Merrell Dow Pharm., Inc. v. Havner, 958 S.W.2d at 720.
It should be apparent that appellate courts constitutionally cannot conduct such a hearing in the first instance. However, I do not think that allowing parties to raise Robinson objections for the first time post verdict, or even during trial, is fair to the litigants or judicially efficient.
A court should not be required to interrupt trial to conduct a Robinson hearing which could have been held pretrial. As Merrell Dow v. Havner illustrates, the trial court’s role as gatekeeper requires it to decide complex issues in fields outside its primary expertise. Some courts have tried innovative approaches, such as selecting neutral experts in the field to serve as masters, a step I encourage when the issues are especially complex. See Justice Breyer Calls for Experts to Aid Courts in Complex Cases, N.Y. Times, Feb. 17,1998, at A17. Such innovation is not possible if the trial court is not given advance warning.
I recognize that there may be instances of good cause for not making a Robinson objection pretrial, in which case the trial court should entertain the objection. Also, some opinion testimony may be so untenable on its face that no Robinson hearing is necessary. For example, our Court recognized long before Robinson that courts are not bound by testimony at odds with indisputable physical facts and common knowledge because it has no probative value. Humble Oil & Refining Co. v. Martin, 148 Tex. 175, 222 S.W.2d 995, 1001-02 (1949) (holding that court could disregard petitioner’s “incredible” testimony that she had secured her automobile by engaging the reverse gear before it rolled downhill striking pedestrians). Such situations will be comparatively rare, however. Our discovery rules require the proponent of expert testimony to identify the witnesses and the substance of their opinions in response to appropriate discovery. Thus in the ordinary case, it should be very apparent at the discovery stage that a party will proffer scientific testimony. The opponent of such testimony should bring its objections to the trial court’s attention so that the trial court may resolve them without interfering with the eventual trial.
Ill
As a final note, I encourage trial courts to aggressively exercise their role as gatekeepers of scientific evidence. There are many steps a court could take to try cases efficiently and fairly, with fidelity to sound scientific methodology. For example, a court could:
1) require parties to notify opponents and the court sufficiently in advance of the trial of plans to either offer scientific evidence or challenge an opponent’s evidence;
2) conduct a preliminary hearing on admissibility in advance of plans to offer the evidence;
*4153) in complex litigation, appoint a panel of specially trained scientists or a special master to hear evidence and report on complicated scientific and statistical matters. The report would be filed with the clerk’s office.
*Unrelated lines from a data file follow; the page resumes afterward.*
(** * nyorai2 indexer: a shallow embedding of [src/indexer.ts]

    The module under study has three exported functions:
    - [readFilesRecursively]  (the File Selector),
    - [initializePineconeIndex] (the Index Provisioner),
    - [indexFiles] (the Ingestion Driver).

    The file system, the Pinecone client and the OpenAI client are external
    collaborators.  The file system seen by the selector is a finite tree of
    directory entries; the remote collaborators are interfaces (type classes)
    over an abstract world state, and every call the code makes is recorded
    in a trace of events. *)

From Stdlib Require Import ZArith Lia.
From Stdlib Require Import Ascii String.
From Stdlib Require Import Floats.PrimFloat.
From stdpp Require Import base tactics option list strings gmap pretty.

Local Open Scope Z_scope.

(** ** JavaScript values shared by the three functions *)

(** A thrown JavaScript value.  The code never inspects it: it is logged and
    either rethrown or dropped. *)
Inductive error :=
| Error (message : string)
| TypeError (message : string).

#[global] Instance error_eq_dec : EqDecision error.
Proof. solve_decision. Defined.

(** What an awaited promise gives: a value, or a rejection. *)
Inductive result (A : Type) :=
| Ok (a : A)
| Err (e : error).
Arguments Ok {A} a.
Arguments Err {A} e.

Definition result_map {A B : Type} (f : A → B) (r : result A) : result B :=
  match r with
  | Ok a => Ok (f a)
  | Err e => Err e
  end.

(** [Promise.all] over promises that are already settled: the array of the
    values in the order of the promises, or a rejection when one of them is
    rejected.  Node rejects with the rejection that happens first in time;
    here it is the first one in the order of the array. *)
Fixpoint promise_all {A : Type} (ps : list (result A)) : result (list A) :=
  match ps with
  | [] => Ok []
  | Ok a :: ps' => result_map (cons a) (promise_all ps')
  | Err e :: _ => Err e
  end.
Lemma GetAvailChunk_chunks s : chunks (GetAvailChunk s).1.1 = chunks s.
Proof. unfold GetAvailChunk. destruct (availChunkCh s); reflexivity. Qed.

Lemma GetUnAvailChunk_chunks s : chunks (GetUnAvailChunk s).1.1 = chunks s.
Proof. unfold GetUnAvailChunk. destruct (unavailChunkCh s); reflexivity. Qed.

Lemma GetChunkForWrite_chunks s : chunks (GetChunkForWrite s).1.1 = chunks s.
Proof.
  unfold GetChunkForWrite. destruct (0 <? _); [|reflexivity].
  destruct (availChunkCh s); reflexivity.
Qed.

(** ** The watermark never moves back *)

Lemma lastOid_setChunk s id c0 c0' fileId c :
  chunks s !! id = Some c0 ->
  lastOid c0 <= lastOid c0' ->
  chunks s !! fileId = Some c ->
  exists c', chunks (setChunk s id c0') !! fileId = Some c'
             /\ lastOid c <= lastOid c'.
Proof.
  intros H0 Hle Hc. destruct (decide (id = fileId)) as [->|Hne].
  - rewrite Hc in H0. inversion H0; subst. exists c0'.
    split; [apply lookup_setChunk|assumption].
  - exists c. rewrite lookup_setChunk_ne by assumption. split; [assumption|lia].
Qed.

Lemma lastOid_same_chunks (s s' : BlobStore) fileId c :
  chunks s' = chunks s ->
  chunks s !! fileId = Some c ->
  exists c', chunks s' !! fileId = Some c' /\ lastOid c <= lastOid c'.
Proof. intros -> Hc. exists c. split; [assumption|lia]. Qed.

Lemma stepOp_lastOid s op s' fileId c :
  stepOp s op = Some s' ->
  chunks s !! fileId = Some c ->
  exists c', chunks s' !! fileId = Some c' /\ lastOid c <= lastOid c'.
Proof.
  intros Hstep Hc. destruct op; simpl in Hstep.
  - destruct (Write s _ _ _ _ _) as [[s1 e]|] eqn:Hw; [|discriminate].
    inversion Hstep; subst s1.
    destruct (Write_inv _ _ _ _ _ _ _ _ Hw)
      as [-> | (c0 & c0' & extra & H0 & -> & _ & _ & _ & Hle)].
    + exists c. split; [assumption|lia].
    + apply (lastOid_setChunk _ _ c0); assumption.
  - inversion Hstep; subst s'.
    destruct (WriteDeleteDentry s objectId chunkId crc) as [s1 e] eqn:Hw.
    destruct (WriteDeleteDentry_inv _ _ _ _ _ _ Hw)
      as [-> | (c0 & c0' & H0 & -> & _ & _ & _ & Hle & _)]; simpl.
    + exists c. split; [assumption|lia].
    + apply (lastOid_setChunk _ _ c0); assumption.
  - inversion Hstep; subst s'.
    destruct (MarkDelete s fileId0 offset size) as [s1 e] eqn:Hw.
    destruct (MarkDelete_inv _ _ _ _ _ _ Hw)
      as [-> | (c0 & c0' & H0 & -> & _ & Hle & _)]; simpl.
    + exists c. split; [assumption|lia].
    + apply (lastOid_setChunk _ _ c0); [assumption|lia|assumption].
  - inversion Hstep; subst s'.
    destruct (GetDelObjects_inv s fileId0) as [-> | (c0 & H0 & ->)].
    + exists c. split; [assumption|lia].
    + apply (lastOid_setChunk _ _ c0); [assumption|simpl; lia|assumption].
  - inversion Hstep; subst s'.
    apply (lastOid_same_chunks s); [apply GetAvailChunk_chunks|assumption].
  - inversion Hstep; subst s'.
    apply (lastOid_same_chunks s); [apply GetChunkForWrite_chunks|assumption].
  - apply (lastOid_same_chunks s); [eapply PutAvailChunk_chunks; eassumption|assumption].
  - inversion Hstep; subst s'.
    apply (lastOid_same_chunks s); [apply GetUnAvailChunk_chunks|assumption].
  - apply (lastOid_same_chunks s); [eapply PutUnAvailChunk_chunks; eassumption|assumption].
  - apply (lastOid_same_chunks s);
      [eapply MoveChunkToUnavailChan_chunks; eassumption|assumption].
Qed.

Lemma runOps_lastOid ops s s' fileId c :
  runOps s ops = Some s' ->
  chunks s !! fileId = Some c ->
  exists c', chunks s' !! fileId = Some c' /\ lastOid c <= lastOid c'.
Proof.
  revert s c. induction ops as [|op ops IH]; intros s c Hrun Hc; simpl in Hrun.
  - inversion Hrun; subst. exists c. split; [assumption|lia].
  - destruct (stepOp s op) as [s1|] eqn:Hstep; [|discriminate].
    destruct (stepOp_lastOid _ _ _ _ _ Hstep Hc) as (c1 & Hc1 & Hle1).
    destruct (IH _ _ Hrun Hc1) as (c' & Hc' & Hle').
    exists c'. split; [assumption|lia].
Qed.

(** X2: no run of calls that write, delete, list deleted objects or move
    chunk ids between the queues lowers the watermark of a chunk: what
    [GetLastOid] returns for a chunk after the run is at least what it
    returned before. *)
Theorem watermark_never_decreases ops s s' fileId oid :
  runOps s ops = Some s' ->
  GetLastOid s fileId = (oid, None) ->
  exists oid', GetLastOid s' fileId = (oid', None) /\ oid <= oid'.
Proof.
  intros Hrun. unfold GetLastOid.
  destruct (chunks s !! fileId) as [c|] eqn:Hc; [|discriminate].
  intros H. inversion H; subst.
  destruct (runOps_lastOid _ _ _ _ _ Hrun Hc) as (c' & -> & Hle).
  exists (loadLastOid c'). split; [reflexivity|exact Hle].
Qed.

Lemma watermark_never_decreases_witness :
  runOps store0 opsDemo = Some storeDemo
  /\ GetLastOid store0 1 = (0, None)
  /\ GetLastOid storeDemo 1 = (2, None).
Proof.
  assert (H1 : runOps store0 opsDemo = Some storeDemo) by (vm_compute; reflexivity).
  assert (H2 : GetLastOid store0 1 = (0, None)) by reflexivity.
  split; [exact H1|]. split; [exact H2|].
  destruct (watermark_never_decreases opsDemo store0 storeDemo 1 0 H1 H2)
    as (oid' & Hg & _).
  rewrite Hg. vm_compute in Hg. inversion Hg. reflexivity.
Defined.

(** ** Every indexed object can be read *)

Lemma uint32_le z : 0 <= z -> uint32 z <= z.
Proof. intros H. unfold uint32. apply Z.mod_le; lia. Qed.

Lemma indexValid_setChunk s id c' :
  indexValid s -> chunkValid c' -> indexValid (setChunk s id c').
Proof.
  intros Hs Hc' k c Hk. destruct (decide (id = k)) as [->|Hne].
  - rewrite lookup_setChunk in Hk. inversion Hk; subst. assumption.
  - rewrite lookup_setChunk_ne in Hk by assumption. apply (Hs k). assumption.
Qed.

Lemma indexValid_same_chunks (s s' : BlobStore) :
  chunks s' = chunks s -> indexValid s -> indexValid s'.
Proof. intros E Hs k c Hk. rewrite E in Hk. apply (Hs k). assumption. Qed.

Lemma NewChunk_valid : chunkValid NewChunk.
Proof.
  split; [reflexivity|]. split; [reflexivity|].
  intros oid o H. simpl in H. rewrite lookup_empty in H. discriminate.
Qed.

Lemma NewBlobStore_valid dir size : indexValid (NewBlobStore dir size).
Proof.
  intros k c Hk.
  change (chunks (NewBlobStore dir size)) with initChunkFile in Hk.
  unfold initChunkFile in Hk. rewrite lookup_foldr_insert in Hk.
  destruct (decide (k ∈ seqZ 1 TinyChunkCount)); inversion Hk.
  apply NewChunk_valid.
Qed.

Lemma Write_valid s fileId objectId size data crc s' e :
  indexValid s ->
  Write s fileId objectId size data crc = Ret (s', e) ->
  indexValid s'.
Proof.
  intros Hs Hw.
  destruct (chunks s !! fileId) as [c|] eqn:Hc.
  2:{ unfold Write in Hw. rewrite Hc in Hw. inversion Hw; subst. assumption. }
  destruct (Hs _ _ Hc) as (Hf & Hidx & Hrec).
  destruct (Write_changes_only_on_success _ _ _ _ _ _ _ _ _ Hc Hidx Hw)
    as [-> | ->]; [assumption|].
  destruct (Write_ok_inv _ _ _ _ _ _ _ Hw)
    as (c0 & c' & Hc0 & -> & _ & Hoid & _ & Hsize & Hfile & Hidx' & Htree & Hlast & _).
  rewrite Hc in Hc0. inversion Hc0; subst c0; clear Hc0.
  apply indexValid_setChunk; [assumption|].
  pose proof (len_nonneg (File.content (file c))) as Hnn.
  split; [rewrite Hfile; reflexivity|]. split; [rewrite Hidx'; reflexivity|].
  intros oid o Ho. rewrite Htree in Ho.
  destruct (decide (objectId = oid)) as [->|Hne].
  - rewrite lookup_insert_eq in Ho. inversion Ho; subst o; clear Ho. simpl.
    split; [reflexivity|]. split; [lia|]. intros _.
    split; [apply uint32_range|]. split; [apply uint32_range|].
    rewrite Hfile. simpl. rewrite len_app, len_take_prefix by assumption.
    pose proof (uint32_le (len (File.content (file c))) Hnn).
    pose proof (uint32_le size (proj1 Hsize)). lia.
  - rewrite lookup_insert_ne in Ho by assumption.
    destruct (Hrec _ _ Ho) as (H1 & H2 & H3).
    split; [assumption|]. split; [lia|]. intros Hlive.
    destruct (H3 Hlive) as (H4 & H5 & H6).
    split; [assumption|]. split; [assumption|].
    rewrite Hfile. simpl. rewrite len_app.
    pose proof (len_nonneg (take (Z.to_nat size) data)). lia.
Qed.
If the parties request it, the court should conduct a hearing on the report and allow the parties to cross examine the court experts (the expert’s fees would be taxed as court costs);
4) render expert testimony inadmissible or rule objections waived unless the parties fully comply with the notice requirements set out above.
In sum, because a Robinson objection profoundly impacts the trial of a case, an opponent to proffered scientific evidence should raise the issue of reliability early in the litigation or risk losing the objection. I agree with the Court that an opponent to scientific evidence must object to it when offered, at the very latest. However, I would go further and hold that if a party knows pretrial about the existence of Robinson issues but fails to ask for a pretrial hearing, any objection about the admission or exclusion of such evidence raised for the first time during trial is waived.